Somber atmospheres, brooding melodies of the wintry and melancholic variety, and solid dollops of gruff vocals and blasting aggression bookend songs bristling with energy and smart instrumental chops. Pandemonium possess the fundamentals to create an exciting album. There’s some interesting embellishments thrown into the mix, such as blackened and symphonic elements, adding layers of burnt cheese likely to divide potential listeners. Take the grand, thrashy punch of opener “And Death Was the Way” for instance. The fluttery, distracting synth work and questionable spoken word deviations coupled with bloated length dulls the impact of a song with potential to rip harder than it does. And with the majority of songs cracking at least the six minute mark, Monuments of Tragedy often falls victim to a lack of discipline in the self-editing department, leaving positive ideas stretched beyond their welcome.
When Pandemonium nail the balance and push their stronger qualities to the forefront there’s much to enjoy in sporadic doses across the album’s hefty, just shy of an hour runtime. Dancing through influential pastures of the frosty melancholy of Insomnium and vaguely blackened bombast of Dimmu Borgir, Pandemonium do a good job of not being tied too closely to any one source. “Under the Banner of the Blood Red Sun” grafts symphonic grandeur atop a blackened melodeath base, swiftly engaging their ambitious, technical approach with a scathing, slightly off-kilter blend of aggression and keen sense of melody. While Pandemonium struggle to gain my full attention or boost enthusiasm significantly throughout the album’s duration, songs like the impressive “In Search for Euthanasia” ripple with urgency, classy orchestrations, dynamic twists and headbangable riffs, demonstrating the band’s ability and potential, sadly left unfulfilled as far as consistently interesting writing is concerned.

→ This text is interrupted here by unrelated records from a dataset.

Definition lookup_step (state : RLookup) (buf : bytes) (parsed : nat) : lookup_step_result :=
  match state with
  | Node idx =>
      match nodes t !! idx with
      | None => LPanic
      | Some (Leaf _) => LRet state (Matched parsed)
      | Some (Branch e len) =>
          match buf with
          | [] => LRet state NeedsMore
          | c :: rest =>
              match find_edge c e len with
              | Ok (Some start) => LCont (Edge start 1) rest (parsed + 1)
              | Ok None => LRet state (Mismatch parsed)
              | _ => LPanic
              end
          end
      end
  | Edge eidx read =>
      match edges t !! eidx with
      | None => LPanic
      | Some e =>
          if decide (length (prefix e) < read) then LPanic else
          let cmp := min (length (prefix e) - read) (length buf) in
          let idx := common_len (drop read (prefix e)) buf in
          if decide (idx < cmp) then LRet (Edge eidx (read + idx)) (Mismatch (parsed + idx))
          else if decide (read + cmp < length (prefix e)) then LRet (Edge eidx (read + cmp)) NeedsMore
          else LCont (Node (node_idx e)) (drop cmp buf) (parsed + cmp)
      end
  end.

Fixpoint lookup_loop (fuel : nat) (state : RLookup) (buf : bytes) (parsed : nat)
    : option (res Empty_set (RLookup * RMatch)) :=
  match fuel with
  | O => None
  | S fuel =>
      match lookup_step state buf parsed with
      | LCont state buf parsed => lookup_loop fuel state buf parsed
      | LRet state m => Some (Ok (state, m))
      | LPanic => Some Panic
      end
  end.

(** Every second iteration consumes a byte. *)
Definition lookup_fuel (buf : bytes) : nat := 2 * length buf + 2.

Definition rlookup (state : RLookup) (buf : bytes) : res Empty_set (RLookup * RMatch) :=
  default Panic (lookup_loop (lookup_fuel buf) state buf 0).

Definition get_value (state : RLookup) : res Empty_set R :=
  match state with
  | Node idx =>
      match nodes t !! idx with
      | Some (Leaf v) => Ok v
      | _ => Panic
      end
  | Edge _ _ => Panic
  end.
End lookup.

(** ** Construction

    [N], [E] and [B] are the const generics: numbers of nodes and edges, and
    the branching factor. *)

Section construction.
Context {R : Type}.
(* ===== verification/NarReader.v ===== *)
(** The incremental NAR reader ([harmonia-nar/src/archive/read_nar.rs]): the
    token constants, the state machine [Inner<P>] and its [drive] loop.
    [P = true] is the reader that skips over file contents and names
    ([NarReader], [NarBytesReader]); [P = false] is the one the parser uses,
    which stops at contents, names and directory boundaries. *)

From stdpp Require Import base list numbers strings.
From Stdlib Require Import ZArith Lia Strings.Byte.
From S2P Require Import Prelude Async Wire RadixTree.

(** ** Tokens *)

(** [encode::<R>(s)] with [R = calc_aligned(s.len()) + 8]: a zeroed array with
    the length and the bytes copied into it. *)
Definition encode (s : bytes) : bytes :=
  let r := Z.to_nat (calc_aligned (Z.of_nat (length s)) + 8) in
  let body := u64_to_le_bytes (Z.of_nat (length s)) ++ s in
  body ++ replicate (r - length body) Byte.x00.

(** [token!(...)]: the concatenation of the encoded literals. *)
Definition token (ls : list string) : bytes := concat (encode ∘ str <$> ls).

Definition TOK_ROOT : bytes := Eval vm_compute in token ["nix-archive-1"; "("; "type"]%string.
Definition TOK_PAR : bytes := Eval vm_compute in token [")"]%string.
Definition TOK_ENTRY : bytes := Eval vm_compute in token ["entry"; "("; "name"]%string.
Definition TOK_NODE : bytes := Eval vm_compute in token ["node"; "("; "type"]%string.
Definition TOK_FILE_E : bytes :=
  Eval vm_compute in token ["regular"; "executable"; ""; "contents"]%string.
Definition TOK_FILE : bytes := Eval vm_compute in token ["regular"; "contents"]%string.
Definition TOK_SYM : bytes := Eval vm_compute in token ["symlink"; "target"]%string.
Definition TOK_DIR : bytes := Eval vm_compute in token ["directory"]%string.

(** ** States *)

Inductive NodeType : Type := NT_File | NT_ExecutableFile | NT_Symlink.

#[export] Instance NodeType_eq_dec : EqDecision NodeType.
Proof. solve_decision. Defined.

(** The counters [read : u8] are naturals: they never exceed the length of a
    token (at most 64), see [inner_wf]. *)
Inductive InnerState : Type :=
| Root (read : nat)
| SelectNode (l : RLookup)
| ReadContentsLen (nt : NodeType) (value : bytes) (read : nat)
| ReadContents (nt : NodeType) (size rem : Z)
| FinishNode (read : nat)
| ReadDir
| FinishEntry (read : nat)
| ReadEntries (l : RLookup)
| FinishReadEntry
| ReadEntryNameLen (value : bytes) (read : nat)
| ReadEntryName (len rem : Z)
| ReadNode (read : nat)
| Eof.

#[export] Instance InnerState_eq_dec : EqDecision InnerState.
Proof. solve_decision. Defined.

Excellent musicianship features across the board and although the symphonic elements don’t always sit well with me, at their least obtrusive the synths offer a pleasant melodic counterpoint to the scything harmonies, rugged riffs and energetic drumming. Monuments of Tragedy has the building blocks of a really enjoyable melodic death album. Aside from the cheesier synth integration, Pandemonium boast a muscular edge, exemplified in such beefy, groove-laden cuts as “The Code,” ensuring a reasonably healthy balance between pristine melodic strokes and triumphant gallops with aggressive turns, including searing blasts and rugged grooves. However, the significant gulf between genuinely interesting, gripping content, bloated song lengths, and album duration tests patience and sends the mind wandering. This critique could be aimed at the Eternal Storm album, but here the compositions and writing aren’t on the same levels, resulting in a more detrimental outcome.
Strictly on a technical level Pandemonium acquit themselves very well and clearly there’s been a hell of a lot of time and craftmanship dedicated to the construction of the album. At its most potent, Monuments of Tragedy features some stellar moments and assured songwriting, steered off course by excessive convolution and cheesy tropes infiltrating song structures. In the end Pandemonium have chalked up an album difficult to dislike but equally hard to heartily recommend.